Pablo Vázquez, el economista que entendía que las ideas importan

Su legado permanecerá en las instituciones que contribuyó a fortalecer, en los economistas y alumnos que aprendieron de él y en todos aquellos que tuvimos el privilegio de compartir parte del camino a su lado

Hay personas cuya trayectoria profesional resulta difícil de resumir porque, más allá de los cargos que han ocupado, dejan una huella profunda en las instituciones y, sobre todo, en quienes tuvieron la fortuna de trabajar con ellas. Pablo Vázquez pertenecía a esa categoría. La economía española pierde a un gran economista liberal; el pensamiento reformista y el centro-derecha liberal-conservador pierden a uno de sus principales referentes intelectuales; pero, por encima de todo, quienes le conocimos perdemos a una persona excepcional.

Conocí a Pablo hace más de veinte años y, desde entonces, siempre tuve la misma impresión: estaba ante un economista de enorme solvencia técnica y de una calidad humana todavía mayor.

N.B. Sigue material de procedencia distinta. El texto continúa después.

(** ** Division *)

Lemma new_location_inb m r q e : (0 < m)%Z -> (0 <= r < m)%Z -> (0 <= q)%Z ->
  inb ((zq q + zq r / zq m) * p2 e) q e (new_location m r).
Proof.
  intros Hm Hr Hq. split; [exact Hq|]. pose proof (p2_pos e) as Hp.
  assert (0 < zq m) as Hz by (change 0 with (zq 0); now rewrite <- zq_lt).
  set (f := zq r / zq m). assert (f * zq m == zq r) as Hf by (subst f; field; lra).
  assert (forall a, (2 * r < a)%Z -> (a <= m)%Z -> f < 1 # 2) as Hlo.
  { intros a H1 H2. assert (2 * zq r < zq m) by (change 2 with (zq 2); rewrite <- inject_Z_mult, <- zq_lt; lia). nra. }
  assert ((m < 2 * r)%Z -> (1 # 2) < f) as Hhi.
  { intros H1. assert (zq m < 2 * zq r) by (change 2 with (zq 2); rewrite <- inject_Z_mult, <- zq_lt; lia). nra. }
  assert ((m = 2 * r)%Z -> f == 1 # 2) as Heq.
  { intros H1. assert (zq m == 2 * zq r) by (change 2 with (zq 2); rewrite <- inject_Z_mult, H1; reflexivity). nra. }
  assert (r <> 0%Z -> 0 < f) as Hpos.
  { intros H1. assert (0 < zq r) by (change 0 with (zq 0); rewrite <- zq_lt; lia). nra. }
  assert (f < 1) as Hone.
  { assert (zq r < zq m) by (rewrite <- zq_lt; lia). nra. }
  clearbody f. assert (r = 0%Z -> f == 0) as H0 by (intros ->; change (zq 0) with 0 in Hf; nra).
  unfold new_location. destruct (Z.even m) eqn:Em; [unfold new_location_even|unfold new_location_odd];
    (destruct (Z.eqb_spec r 0) as [Hr0|Hr0]; [specialize (H0 Hr0); nra|specialize (Hpos Hr0)]).
  - destruct (Z.compare_spec (2 * r) m) as [E|E|E]; [specialize (Heq ltac:(lia))|specialize (Hlo m E ltac:(lia))|specialize (Hhi E)]; nra.
  - destruct (Z.compare_spec (2 * r + 1) m) as [E|E|E]; [specialize (Hlo m ltac:(lia) ltac:(lia)); nra|specialize (Hlo m ltac:(lia) ltac:(lia)); nra|].
    assert (m <> 2 * r)%Z by (intros ->; rewrite Z.even_mul in Em; discriminate). specialize (Hhi ltac:(lia)). nra.
Qed.

Lemma div_inb m1 e1 m2 e2 : exists m e l, SFdiv_core_binary 53 1024 (Zpos m1) e1 (Zpos m2) e2 = (m, e, l) /\
  inb (zq (Zpos m1) * p2 e1 / (zq (Zpos m2) * p2 e2)) m e l /\
  e = Z.min (fexp64 (Zdigits2 (Zpos m1) + e1 - (Zdigits2 (Zpos m2) + e2))) (e1 - e2).
Proof.
  unfold SFdiv_core_binary. set (e := Z.min _ _).
  set (m' := match (e1 - e2 - e)%Z with Z0 => Zpos m1 | Zpos _ => Z.shiftl (Zpos m1) (e1 - e2 - e) | Zneg _ => 0%Z end).
  assert (m' = Zpos m1 * 2 ^ (e1 - e2 - e))%Z as Em.
  { subst m'. destruct (e1 - e2 - e)%Z eqn:E; [lia|apply Z.shiftl_mul_pow2; lia|lia]. }
  pose proof (Z_div_mod m' (Zpos m2) ltac:(lia)) as Hdiv. change (IntDef.Z.div_eucl m' (Zpos m2)) with (Z.div_eucl m' (Zpos m2)).
  destruct (Z.div_eucl m' (Zpos m2)) as [q r]. destruct Hdiv as [Hdiv Hr].
  exists q, e, (new_location (Zpos m2) r). split; [reflexivity|]. split; [|reflexivity].
  assert (0 <= q)%Z as Hq by nia.
  pose proof (new_location_inb (Zpos m2) r q e ltac:(lia) Hr Hq) as [H0 H]. split; [exact H0|].
  assert (zq (Zpos m1) * p2 e1 / (zq (Zpos m2) * p2 e2) == (zq q + zq r / zq (Zpos m2)) * p2 e) as E; [|destruct (new_location (Zpos m2) r) as [|[]]; rewrite E; exact H].
  assert (0 < zq (Zpos m2)) as Hz by (change 0 with (zq 0); now rewrite <- zq_lt).
  assert (p2 e1 == p2 (e1 - e2 - e) * p2 e * p2 e2) as E1 by (rewrite <- !p2_plus; now replace (e1 - e2 - e + e + e2)%Z with e1 by lia).
  rewrite <- (p2_int (e1 - e2 - e)) in E1 by lia.
  assert (zq (Zpos m1) * zq (2 ^ (e1 - e2 - e)) == zq (Zpos m2) * zq q + zq r) as E2.
  { rewrite <- !inject_Z_mult, <- inject_Z_plus, <- Em, Hdiv. reflexivity. }
  pose proof (p2_pos e2) as Hp2. set (w := zq (2 ^ _)) in *. generalize dependent (p2 e2). intros P2 E1 Hp2.
  assert (zq (Zpos m1) * p2 e1 == (zq (Zpos m2) * zq q + zq r) * (p2 e * P2)) as -> by (rewrite E1; rewrite <- E2; ring).
  field. split; lra.
Qed.

Lemma sgn_div a b p q : 0 < q -> sgn a p / sgn b q == sgn (xorb a b) (p / q).
Proof. intros Hq. destruct a, b; cbn; field; lra. Qed.

Lemma quotient_low m1 e1 m2 e2 k : zq (Zpos m1) * p2 e1 / (zq (Zpos m2) * p2 e2) < p2 k ->
  (Zdigits2 (Zpos m1) + e1 - (Zdigits2 (Zpos m2) + e2) <= k)%Z.
Proof.
  intros Hk. pose proof (pos_val m1 e1) as H1. pose proof (pos_val m2 e2) as H2. cbn [Zdigits2].
  destruct (digits2_bounds m1) as [Hd _]. destruct (digits2_bounds m2) as [_ Hd2]. set (d1 := Zpos (digits2_pos m1)) in *. set (d2 := Zpos (digits2_pos m2)) in *.
  apply zq_le in Hd. apply zq_lt in Hd2. rewrite p2_int in Hd, Hd2 by lia.
  set (p := zq (Zpos m1) * p2 e1) in *. set (q := zq (Zpos m2) * p2 e2) in *.
  assert (p2 (d1 - 1 + e1) <= p) as Hp by (rewrite p2_plus; pose proof (p2_pos e1); subst p; nra).
  assert (q < p2 (d2 + e2)) as Hq by (rewrite p2_plus; pose proof (p2_pos e2); subst q; nra).
  assert (p == p / q * q) as Hpq by (field; lra).
  assert (p2 (d1 - 1 + e1) < p2 (k + (d2 + e2))) as Hlt.
  { rewrite (p2_plus k). pose proof (p2_pos k). pose proof (p2_pos (d2 + e2)). nra. }
  apply p2_lt_inv in Hlt. lia.
Qed.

En un ámbito donde no siempre abundan la generosidad intelectual, la elegancia en el trato y la capacidad de escuchar, reunía todas esas virtudes con una naturalidad poco común.

Profesor titular de la Universidad Complutense de Madrid, desarrolló una brillante carrera académica que siempre supo combinar con el servicio público. Formó parte del gabinete de José María Aznar como director del Área Social y de Políticas Públicas del Gabinete de la Presidencia y, posteriormente, de su Gobierno como subsecretario de Sanidad, llevando a la gestión pública el rigor analítico que caracterizaba toda su forma de entender la economía y la política.

Su paso por Fedea marcó, probablemente, una de las etapas más relevantes para el pensamiento económico aplicado en España. Como director de la Fundación, impulsó una profunda transformación que reforzó su prestigio nacional e internacional mediante la incorporación de investigadores de primer nivel y el desarrollo de una intensa actividad investigadora. Bajo su dirección se promovieron numerosos informes y estudios de referencia para instituciones públicas y privadas, además del diseño de indicadores sintéticos de actividad económica para las comunidades autónomas.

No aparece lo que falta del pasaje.